The forex market never sleeps, but that doesn't mean every hour offers the same opportunities. Understanding when major financial centers are active shapes how you approach currency trading, from choosing pairs to timing entries and exits.
Unlike stock exchanges that close at 4 p.m., forex operates continuously from Sunday evening through Friday afternoon in US time zones. This happens because trading shifts between financial hubs as the Earth rotates. When Tokyo winds down, London wakes up. When New York traders leave their desks, Sydney is already hours into its Monday.
For US-based traders, knowing these rhythms matters more than most realize. The difference between trading EUR/USD at 3 a.m. EST versus 9 a.m. can mean tighter spreads, faster fills, and price movements that actually respect technical levels instead of drifting aimlessly.

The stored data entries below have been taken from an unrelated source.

(* ===== verification/Pages.v ===== *)
(** * The page manager (crates/table/src/pages.rs, page_pool.rs)

    [Pages] is a vector of pages together with the indices of those that are
    not full; new pages come from a pool of pages that other tables gave back. *)

From Stdlib Require Import ZArith Lia.
From stdpp Require Import list.
From S2P Require Import Prelude Mem Indexes BitSet VarLen BlobStore Page.
Local Open Scope Z_scope.

(** ** The pool of unused pages *)

(** [crossbeam_queue::ArrayQueue], a queue with a fixed capacity: [push] says
    if there was room. *)
Class PageQueue (Q : Type) := {
  queue_push : Q → Page → bool * Q;
  queue_pop : Q → option Page * Q;
}.

Record PagePool (Q : Type) := {
  pool_pages : Q;
  dropped_pages_count : Z;
  new_pages_allocated_count : Z;
  pages_reused_count : Z;
  pages_returned_count : Z;
}.
Arguments pool_pages {Q}.
Arguments dropped_pages_count {Q}.
Arguments new_pages_allocated_count {Q}.
Arguments pages_reused_count {Q}.
Arguments pages_returned_count {Q}.

Section pool.
Context {Q : Type} {QueueI : PageQueue Q}.

Definition pool_new (queue : Q) : PagePool Q :=
  {| pool_pages := queue; dropped_pages_count := 0; new_pages_allocated_count := 0;
     pages_reused_count := 0; pages_returned_count := 0 |}.

Definition pool_put (pool : PagePool Q) (page : Page) : PagePool Q :=
  let '(ok, queue) := queue_push (pool_pages pool) page in
  {| pool_pages := queue;
     dropped_pages_count := dropped_pages_count pool + (if ok : bool then 0 else 1);
     new_pages_allocated_count := new_pages_allocated_count pool;
     pages_reused_count := pages_reused_count pool;
     pages_returned_count := pages_returned_count pool + (if ok : bool then 1 else 0) |}.

Definition pool_put_many (pool : PagePool Q) (pages : list Page) : PagePool Q := fold_left pool_put pages pool.

Definition take_with_max_row_count {E} (max_rows_in_page : Z) : st (PagePool Q) E Page := λ pool,
  let '(popped, queue) := queue_pop (pool_pages pool) in
  match popped with
  | Some page =>
      (page_reset_for page max_rows_in_page,
       {| pool_pages := queue; dropped_pages_count := dropped_pages_count pool;
          new_pages_allocated_count := new_pages_allocated_count pool;
          pages_reused_count := pages_reused_count pool + 1; pages_returned_count := pages_returned_count pool |})
  | None =>
      (page_new_with_max_row_count max_rows_in_page,
       {| pool_pages := queue; dropped_pages_count := dropped_pages_count pool;
          new_pages_allocated_count := new_pages_allocated_count pool + 1;
          pages_reused_count := pages_reused_count pool; pages_returned_count := pages_returned_count pool |})
  end.

Definition take_with_fixed_row_size {E} (fixed_row_size : Z) : st (PagePool Q) E Page :=
  take_with_max_row_count (max_rows_in_page fixed_row_size).
End pool.

(** ** The page manager *)

Inductive PagesError :=
| TooManyPages
| PagesPage (e : PageError).

Record Pages := { pages : list Page; non_full_pages : list Z }.

Definition pages_default : Pages := {| pages := []; non_full_pages := [] |}.

(** [Index<PageIndex>]. *)
Definition get_page {E} (ps : Pages) (pi : Z) : result E Page := vec_get (pages ps) pi.
(** [IndexMut<PageIndex>], at an index in range. *)
Definition set_page (ps : Pages) (pi : Z) (page : Page) : Pages :=
  {| pages := <[Z.to_nat pi := page]> (pages ps); non_full_pages := non_full_pages ps |}.

Definition can_allocate_new_page (ps : Pages) : result PagesError Z :=
  let new_idx := len (pages ps) in
  if new_idx <=? PageIndex_MAX then Ok new_idx else Err TooManyPages.

Definition pages_clear (ps : Pages) : Pages :=
  {| pages := map page_clear (pages ps); non_full_pages := seqZ 0 (len (pages ps)) |}.

Definition get_fixed_len_row {E} (ps : Pages) (row fixed_row_size : Z) : result E (list byte) :=
  rbind (get_page ps (page_index row)) (λ page, page_get_row_data page (page_offset row) fixed_row_size).

Definition mark_page_non_full (idx : Z) (ps : Pages) : Pages :=
  {| pages := pages ps; non_full_pages := non_full_pages ps ++ [idx] |}.

Local Open Scope result_scope.

Definition maybe_mark_page_non_full {E} (page_index fixed_row_size : Z) (ps : Pages) : result E Pages :=
  let* page := get_page ps page_index in
  let* full := page_is_full page fixed_row_size in
  Ok (if full : bool then ps else mark_page_non_full page_index ps).

(** The search of [find_page_with_space_for_row]: the place in the set of the
    page, and the page. *)
Fixpoint find_page_with_space {E} (ps : Pages) (fixed_row_size num_var_len_granules : Z) (page_idx_idx : nat)
    (candidates : list Z) : result E (option (nat * Z)) :=
  match candidates with
  | [] => Ok None
  | page_idx :: candidates =>
      let* page := get_page ps page_idx in
      let* has_space := has_space_for_row page fixed_row_size num_var_len_granules in
      if has_space : bool then Ok (Some (page_idx_idx, page_idx))
      else find_page_with_space ps fixed_row_size num_var_len_granules (S page_idx_idx) candidates
  end.

(** The indices of the pages that are not full. *)
Fixpoint non_full_indices {E} (fixed_row_size : Z) (idx : Z) (ps : list Page) : result E (list Z) :=
  match ps with
  | [] => Ok []
  | page :: ps =>
      let* full := page_is_full page fixed_row_size in
      let* rest := non_full_indices fixed_row_size (idx + 1) ps in
      Ok (if full : bool then rest else idx :: rest)
  end.

Definition set_contents {E} (self : Pages) (new_pages : list Page) (fixed_row_size : Z) : result E Pages :=
  match pages self with
  | [] =>
      let* non_full := non_full_indices fixed_row_size 0 new_pages in
      Ok {| pages := new_pages; non_full_pages := non_full |}
  | _ => Panic
  end.

Local Close Scope result_scope.
Local Open Scope st_scope.

Section pages.
Context {Q B V : Type} {QueueI : PageQueue Q} {BsI : BlobStore B} {VisI : VarLenMembers V}.

(** The page manager, the pool it takes pages from, and the blob store. *)
Abbreviation pages_st := (Pages * PagePool Q * B)%type (only parsing).

(** An operation on the pool. *)
Definition on_pool {E A} (m : st (PagePool Q) E A) : st pages_st E A := λ '(ps, pool, bs),
  let '(r, pool) := m pool in (r, (ps, pool, bs)).
Definition modify_pages {E} (f : Pages → Pages) : st pages_st E unit := smodify (λ '(ps, pool, bs), (f ps, pool, bs)).
Definition lift_pages {E A} (f : Pages → result E A) : st pages_st E A := slift (λ '(ps, _, _), f ps).

Definition allocate_new_page (fixed_row_size : Z) : st pages_st PagesError Z :=
  let! new_idx := lift_pages can_allocate_new_page in
  let! page := on_pool (take_with_fixed_row_size fixed_row_size) in
  let! _ := modify_pages (λ ps, {| pages := pages ps ++ [page]; non_full_pages := non_full_pages ps |}) in
  sret new_idx.

Definition reserve_empty_page (fixed_row_size : Z) : st pages_st PagesError Z :=
  let! idx := allocate_new_page fixed_row_size in
  let! _ := modify_pages (mark_page_non_full idx) in
  sret idx.

Definition find_page_with_space_for_row (fixed_row_size num_var_len_granules : Z) : st pages_st PagesError Z :=
  let! found := lift_pages (λ ps, find_page_with_space ps fixed_row_size num_var_len_granules 0 (non_full_pages ps)) in
  match found with
  | Some (page_idx_idx, page_idx) =>
      let! _ := modify_pages (λ ps, {| pages := pages ps;
                                       non_full_pages := swap_remove page_idx_idx (non_full_pages ps) |}) in
      sret page_idx
  | None => allocate_new_page fixed_row_size
  end.

(** [f] on a page of the manager; its error is a result, not an error. *)
Definition on_one_page {E E' A} (pi : Z) (f : st (Page * B) E' A) : st pages_st E (result E' A) := λ '(ps, pool, bs),
  match get_page ps pi with
  | Ok page =>
      let '(r, (page, bs)) := f (page, bs) in
      (match r with Ok _ | Err _ => Ok r | Panic => Panic | OutOfFuel => OutOfFuel end, (set_page ps pi page, pool, bs))
  | Err e => (Err e, (ps, pool, bs))
  | Panic => (Panic, (ps, pool, bs))
  | OutOfFuel => (OutOfFuel, (ps, pool, bs))
  end.

Definition with_page_to_insert_row {E A} (fixed_row_size num_var_len_granules : Z) (f : st (Page * B) E A) :
    st pages_st PagesError (Z * result E A) :=
  let! page_index := find_page_with_space_for_row fixed_row_size num_var_len_granules in
  let! res := on_one_page page_index f in
  let! ps := lift_pages (maybe_mark_page_non_full page_index fixed_row_size) in
  let! _ := modify_pages (λ _, ps) in
  sret (page_index, res).

Definition pages_insert_row (v : V) (fixed_row_size : Z) (fixed_len : list byte) (var_len : list (list byte)) :
    st pages_st PagesError (Z * Z) :=
  let! _ := sassert (len fixed_len =? fixed_row_size) in
  let! ' (page, res) := with_page_to_insert_row fixed_row_size (total_granules_required_for_objects var_len)
                          (insert_row fixed_len var_len v) in
  match res with
  | Ok offset => sret (page, offset)
  | Err e => sthrow (PagesPage e)
  | Panic | OutOfFuel => spanic
  end.

Definition pages_delete_row (v : V) (fixed_row_size row_ptr : Z) : st pages_st PagesError Z :=
  let! full_before := lift_pages (λ ps, rbind (get_page ps (page_index row_ptr)) (λ page, page_is_full page fixed_row_size)) in
  let! res := on_one_page (page_index row_ptr) (page_delete_row (page_offset row_ptr) fixed_row_size v) in
  let! _ := if full_before : bool then modify_pages (mark_page_non_full (page_index row_ptr)) else sret tt in
  match res with
  | Ok blob_store_deleted_bytes => sret blob_store_deleted_bytes
  | Err e => sthrow (PagesPage e)
  | Panic | OutOfFuel => spanic
  end.

(** ** Copying *)

(** The rounds for one page: the pages filled so far, and the last one.  Each
    round but the first copies a row. *)
Fixpoint copy_page_rows (fuel : nat) (from_page : Page) (v : V) (fixed_row_size : Z) (keep : Page → Z → bool)
    (next_offset : Z) (partial_page : option Page) (copied : list Page) : st B PageError (option Page * list Page) :=
  match fuel with
  | O => λ bs, (OutOfFuel, bs)
  | S fuel =>
      let! to_page := slift (λ _, match partial_page with Some p => Ok p | None => page_new fixed_row_size end) in
      let! ' (continue_point, to_page) := λ bs,
        let '(r, (to_page, bs)) := copy_filter_into from_page next_offset fixed_row_size v keep (to_page, bs) in
        (rmap (λ c, (c, to_page)) r, bs) in
      match continue_point with
      | None => sret (Some to_page, copied)
      | Some next_offset => copy_page_rows fuel from_page v fixed_row_size keep next_offset None (copied ++ [to_page])
      end
  end.

Fixpoint copy_pages (from_pages : list Page) (v : V) (fixed_row_size : Z) (keep : Page → Z → bool)
    (partial_page : option Page) (copied : list Page) : st B PageError (option Page * list Page) :=
  match from_pages with
  | [] => sret (partial_page, copied)
  | from_page :: from_pages =>
      let! ' (partial_page, copied) := copy_page_rows (Z.to_nat (page_num_rows from_page + 2)) from_page v
                                         fixed_row_size keep 0 partial_page copied in
      copy_pages from_pages v fixed_row_size keep partial_page copied
  end.

(** [copy_filter]: the last destination page is not among the copied ones. *)
Definition pages_copy_filter (self : Pages) (v : V) (fixed_row_size : Z) (keep : Page → Z → bool) :
    st B PageError Pages :=
  let! ' (_, copied) := copy_pages (pages self) v fixed_row_size keep None [] in
  sret {| pages := copied; non_full_pages := [] |}.
End pages.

Forex trading sessions represent periods when specific geographic financial centers conduct the bulk of their currency transactions. Rather than a single centralized exchange, the forex market consists of an interconnected network of banks, brokers, and financial institutions operating across different time zones.
The market opens Sunday at 5 p.m. EST when Sydney comes online and runs until Friday at 5 p.m. EST when New York closes. Between those bookends, four major sessions dominate: Sydney, Tokyo, London, and New York. Each brings different currency pairs, trading volumes, and participant behaviors to the table...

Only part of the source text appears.